In 2021, Smart co-starred in the romantic comedy film Senior Moment with William Shatner and Christopher Lloyd.[36] In 2022, she played Peg, the grandmother of Kiernan Shipka's character Bea Johnson, in Wildflower.[37] In 2022, Smart appeared in Damien Chazelle's 1920's period comedy-drama film Babylon as gossip columnist Elinor St. John.[38]

Personal life

Smart was married to actor Richard Gilliland, whom she met while working on the set of Designing Women (he played J.D. Shackelford, the boyfriend of Annie Potts's character, Mary Jo Shively). They have two sons.[3] Gilliland and Smart also both appeared in season 5 of 24; he played Captain Stan Cotter in one episode, while she starred in the main cast role of First Lady Martha Logan. Gilliland died after a brief illness in March 2021.[39][40]

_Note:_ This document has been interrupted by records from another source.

(** The elements [createBoardCard] makes: the card's own, then the 30
    children of the grid, with the classes the board's marks ask for;
    the elements the page had keep their classes. *)
Lemma createBoardCard_elements (board : Board) (isFirst : bool) (u : Ui) :
  let card := (createBoardCard board isFirst u).1 in
  let u' := (createBoardCard board isFirst u).2 in
  let children := seq (S (next_node u)) 30 in
  card = MkCard (next_node u) (id board) (Some children) ∧
  (∀ k cell, k < 5 → children !! k = Some cell → classes_of cell u' = ["bingo-letter-cell"]) ∧
  (∀ i cell, children !! (i + 5) = Some cell → classes_of cell u' = cell_classes board i) ∧
  (∀ n, n < next_node u → classes_of n u' = classes_of n u) ∧
  next_node u' = next_node u + 31 ∧
  boardsContainer u' = boardsContainer u ∧ timers u' = timers u ∧
  displayed u' = displayed u ∧ footer_hidden u' = footer_hidden u.
Proof.
  set (classes := replicate 5 ["bingo-letter-cell"] ++ (cell_classes board <$> seq 0 25)).
  set (u1 := (createElement ["board-card"] u).2).
  assert (Heq : createBoardCard board isFirst u =
                let '(children, ui2) := createElements classes u1 in
                (MkCard (next_node u) (id board) (Some children), ui2)) by reflexivity.
  rewrite Heq. clear Heq.
  pose proof (createElements_spec classes u1) as Hspec.
  destruct (createElements classes u1) as [nodes u2]. simpl in Hspec.
  destruct Hspec as (-> & Hnext & Ht & Hb & Hd & Hf & Hnew & Hold).
  cbn [fst snd]. split; [done |]. split; [| split; [| split; [| split]]].
  - intros k cell Hk Hcell. apply lookup_seq in Hcell as [-> _].
    apply Hnew. unfold classes. rewrite lookup_app_l by (simpl; lia).
    apply lookup_replicate_2. lia.
  - intros i cell Hi. apply lookup_seq in Hi as [-> Hlt].
    apply Hnew. unfold classes.
    rewrite lookup_app_r by (simpl; lia). simpl length.
    replace (i + 5 - 5) with i by lia.
    rewrite list_lookup_fmap, lookup_seq_lt by lia. done.
  - intros n Hn. rewrite Hold by lia. unfold classes_of. simpl.
    by rewrite lookup_insert_ne by lia.
  - rewrite Hnext. simpl. lia.
  - by rewrite Hb, Ht, Hd, Hf.
Qed.

Lemma createBoardCard_shown (board : Board) (isFirst : bool) (u : Ui) :
  shows_marks (seq (S (next_node u)) 30) board (createBoardCard board isFirst u).2.
Proof.
  destruct (createBoardCard_elements board isFirst u) as (_ & _ & Hcells & _).
  intros i cell Hi. rewrite (Hcells i cell Hi). apply selected_in_cell_classes.
Qed.

(** X1.  [createBoardCard] builds the card from the board's marks: the
    card is a new element with the board's id and a grid of 30 children
    (five letter cells, then the 25 number cells); a number cell carries
    [selected] exactly when it is the free cell or its index is in
    [markedCells]; no child carries [winning-cell]; the elements the
    page had before keep their classes. *)
Theorem createBoardCard_shows_marks (board : Board) (isFirst : bool) (u : Ui) :
  let card := (createBoardCard board isFirst u).1 in
  let u' := (createBoardCard board isFirst u).2 in
  let children := seq (S (next_node u)) 30 in
  card = MkCard (next_node u) (id board) (Some children) ∧
  shows_marks children board u' ∧
  (∀ cell, cell ∈ children → "winning-cell" ∉ classes_of cell u') ∧
  (∀ n, n < next_node u → classes_of n u' = classes_of n u).
Proof.
  destruct (createBoardCard_elements board isFirst u)
    as (Hcard & Hletters & Hcells & Hold & _).
  cbv zeta. split; [done |]. split; [| split; [| done]].
  - intros i cell Hi. rewrite (Hcells i cell Hi). apply selected_in_cell_classes.
  - intros cell Hin. apply list_elem_of_lookup in Hin as [k Hk].
    destruct (decide (k < 5)) as [Hlt | Hge].
    + rewrite (Hletters k cell Hlt Hk). apply (bool_decide_unpack _). by vm_compute.
    + replace k with (k - 5 + 5) in Hk by lia. rewrite (Hcells _ cell Hk).
      unfold cell_classes. repeat case_match; apply (bool_decide_unpack _); by vm_compute.
Qed.

(** ** Highlighting a win *)

Lemma check_patterns_none (todo : list (list nat)) (children : list node)
    (board : Board) (u : Ui) :
  ¬ wins_in todo board → check_patterns todo children board u = (board, u).
Proof.
  induction todo as [|p todo IH]; intros Hn; simpl; [done |].
  destruct (every_marked p (markedCells board)) eqn:Hp.
  - exfalso. apply Hn, wins_in_cons. left. by apply every_marked_covered.
  - apply IH. intros Hw. apply Hn, wins_in_cons. by right.
Qed.

Lemma check_patterns_first_covered (before after : list (list nat)) (p : list nat)
    (children : list node) (board : Board) (u : Ui) :
  ¬ wins_in before board → covered p board →
  check_patterns (before ++ p :: after) children board u =
  (with_score (score board + 1)%Z board,
   setTimeout (MkTimer children p 2000) (highlight children p u)).
Proof.
  intros Hb Hp. induction before as [|q before IH]; simpl.
  - apply every_marked_covered in Hp. by rewrite Hp.
  - destruct (every_marked q (markedCells board)) eqn:Hq.
    + exfalso. apply Hb, wins_in_cons. left. by apply every_marked_covered.
    + apply IH. intros Hw. apply Hb, wins_in_cons. by right.
Qed.

(** Some pattern of a list is covered: then one of them is the first. *)
Lemma wins_in_first (todo : list (list nat)) (board : Board) :
  wins_in todo board →
  ∃ before p after, todo = before ++ p :: after ∧ ¬ wins_in before board ∧ covered p board.
Proof.
  induction todo as [|q todo IH]; intros Hw; [by apply wins_in_nil in Hw |].
  destruct (every_marked q (markedCells board)) eqn:Hq.
  - exists [], q, todo. split; [done |]. split; [apply wins_in_nil |].
    by apply every_marked_covered.
  - apply wins_in_cons in Hw as [Hc | Hw].
    { apply every_marked_covered in Hc. congruence. }
    destruct (IH Hw) as (before & p & after & -> & Hb & Hp).
    exists (q :: before), p, after. split; [done |]. split; [| done].
    intros [Hc | Hw']%wins_in_cons; [| done].
    apply every_marked_covered in Hc. congruence.
Qed.

(** [checkBingo] writes no class but [winning-cell]. *)
Lemma checkBingo_other_classes (board : Board) (card : Card) (u : Ui) (n : node) (d : string) :
  d ≠ "winning-cell" →
  d ∈ classes_of n (checkBingo board card u).2 ↔ d ∈ classes_of n u.
Proof.
  intros Hd. unfold checkBingo. destruct (grid_children card) as [children |]; [| done].
  destruct (check_patterns_fields patterns children board u) as (_ & _ & _ & _ & [[Hw _] | [Hn _]]).
  - destruct (wins_in_first _ _ Hw) as (before & p & after & -> & Hb & Hp).
    rewrite check_patterns_first_covered by done. cbn [snd].
    change (classes_of n (setTimeout ?t ?v)) with (classes_of n v).
    rewrite elem_of_classes_highlight. naive_solver.
  - by rewrite check_patterns_none.
Qed.

Lemma elem_of_flip_mark (index i : nat) (board : Board) :
  i ∈ elems (markedCells (flip_mark index board)) ↔
  (i ≠ index ∧ i ∈ elems (markedCells board)) ∨ (i = index ∧ index ∉ elems (markedCells board)).
Proof.
  unfold flip_mark. destruct (Set_has index (markedCells board)) eqn:Hhas;
    unfold with_markedCells; cbn [markedCells].
  - apply Set_has_elem in Hhas. rewrite elem_of_delete. naive_solver.
  - apply Set_has_not_elem in Hhas. rewrite elem_of_add.
    destruct (decide (i = index)); naive_solver.
Qed.

Lemma toggleCell_unfold (cell : node) (board : Board) (index : nat) (card : Card) (u : Ui) :
  index ≠ FREE_SPACE_INDEX →
  toggleCell cell board index card u =
  checkBingo (flip_mark index board) card (classList_toggle cell "selected" u).
Proof. intros Hne. unfold toggleCell, flip_mark. by destruct (decide _). Qed.

Lemma highlight_timers (children : list node) (pattern : list nat) (u : Ui) :
  timers (highlight children pattern u) = timers u.
Proof.
  unfold highlight. revert u. induction pattern as [|i p IH]; intros u; simpl; [done |].
  rewrite IH. destruct (children !! (i + 5)); [| done].
  unfold classList_add. by destruct (bool_decide _).
Qed.

(** X2.  [toggleCell] keeps the grid in step with the board.  When the
    children of a grid are different elements, [cell] is the child of
    index [index] and every number cell carries [selected] exactly when
    it is the free cell or marked, the same holds after the call, for
    the board and the page it returns; the win check in between changes
    no [selected] class. *)
Theorem toggleCell_shows_marks (children : list node) (cell : node) (board : Board)
    (index : nat) (card : Card) (u : Ui) :
  NoDup children → children !! (index + 5) = Some cell →
  shows_marks children board u →
  shows_marks children (toggleCell cell board index card u).1
                       (toggleCell cell board index card u).2.
Proof.
  intros Hnd Hcell Hshow.
  destruct (decide (index = FREE_SPACE_INDEX)) as [-> | Hne].
  { unfold toggleCell. by destruct (decide _). }
  rewrite toggleCell_unfold by done. intros i c Hi.
  rewrite checkBingo_other_classes by done.
  destruct (checkBingo_fields (flip_mark index board) card
              (classList_toggle cell "selected" u)) as (_ & _ & -> & _).
  rewrite elem_of_classes_toggle, elem_of_flip_mark. specialize (Hshow i c Hi).
  destruct (decide (i = index)) as [-> | Hi'].
  - assert (c = cell) as -> by congruence.
    rewrite decide_True by done. rewrite Hshow. naive_solver.
  - assert (c ≠ cell).
    { intros ->. apply Hi'. assert (i + 5 = index + 5); [| lia].
      by apply (NoDup_lookup children _ _ cell). }
    rewrite decide_False by naive_solver. rewrite Hshow. naive_solver.
Qed.

(** An instance of X2. *)
Lemma toggleCell_shows_marks_witness :
  "selected" ∈ classes_of 6 (toggleCell 6 first_row_board 0 sample_card sample_ui).2 ↔
  0 = FREE_SPACE_INDEX ∨
  0 ∈ elems (markedCells (toggleCell 6 first_row_board 0 sample_card sample_ui).1).
Proof.
  apply (toggleCell_shows_marks (seq 1 30) 6 first_row_board 0 sample_card sample_ui).
  - apply NoDup_seq.
  - reflexivity.
  - apply (createBoardCard_shown first_row_board false empty_ui).
  - reflexivity.
Defined.

(** X3.  The highlight of a win is set and taken back.  When the card
    has its grid, no timer is pending and [p] is the first covered
    pattern, [checkBingo] adds [winning-cell] to exactly the cells of
    [p] and to nothing else, and sets one timer; when that timer runs
    out the cells of [p] carry [winning-cell] no longer, every other
    class of every element is as it was before [checkBingo], and no
    timer is left. *)
Theorem checkBingo_highlight_then_clear (board : Board) (card : Card) (u : Ui)
    (children : list node) (before after : list (list nat)) (p : list nat) :
  grid_children card = Some children → patterns = before ++ p :: after →
  ¬ wins_in before board → covered p board → timers u = [] →
  let u1 := (checkBingo board card u).2 in
  let winning n d := d = "winning-cell" ∧ ∃ i, i ∈ p ∧ children !! (i + 5) = Some n in
  (∀ n d, d ∈ classes_of n u1 ↔ d ∈ classes_of n u ∨ winning n d) ∧
  timers u1 = [MkTimer children p 2000] ∧
  (∀ n d, d ∈ classes_of n (run_timer u1) ↔ d ∈ classes_of n u ∧ ¬ winning n d) ∧
  timers (run_timer u1) = [].
Proof.
  intros Hgrid Hpat Hb Hp Ht. unfold checkBingo. rewrite Hgrid, Hpat.
  rewrite check_patterns_first_covered by done. cbn [snd]. cbv zeta.
  unfold run_timer, setTimeout. rewrite highlight_timers, Ht. simpl.
  split; [| split; [done | split; [| done]]].
  - intros n d. change (classes_of n (with_timers ?t ?v)) with (classes_of n v).
    apply elem_of_classes_highlight.
  - intros n d. change (classes_of n (with_timers ?t ?v)) with (classes_of n v).
    rewrite elem_of_classes_unhighlight.
    change (classes_of n (with_timers ?t ?v)) with (classes_of n v).
    rewrite elem_of_classes_highlight. tauto.
Qed.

Acting credits and accolades

Main articles: Jean Smart filmography and List of awards and nominations received by Jean Smart

She is the recipient of numerous awards, including five Primetime Emmy Awards and nominations for a Tony Award and Grammy Award. Smart has been nominated for twelve Primetime Emmy Awards for her work in television, winning twice for her comedic performance in a guest-starring role in Frasier (2000, 2001), once for her performance in Samantha Who? (2008), and twice back to back for her performance in Hacks (2021).[41] She was also nominated for the Tony Award for Best Actress in a Play for her performance in the Broadway revival of the George S. Kaufman play The Man Who Came to Dinner (2001).[42] In 2016, Smart was nominated for the Grammy Award for Best Spoken Word Album for Patience and Sarah.[43]

In 2000 she earned an Independent Spirit Award nomination for Guinevere and in 2007 she earned a Screen Actors Guild Award nomination along with the ensemble cast of the drama series 24. She has won the Critics' Choice Television Award twice for Fargo (2015) and Watchmen (2020). Smart is the most awarded performer at the Critics' Choice Television Awards, with four wins (for the above mentioned Fargo, Watchmen and Hacks) from 5 nominations. Smart is only the second actress, after Betty White, to win all three comedy Emmy nominations - comedy lead, supporting, and guest categories.[44]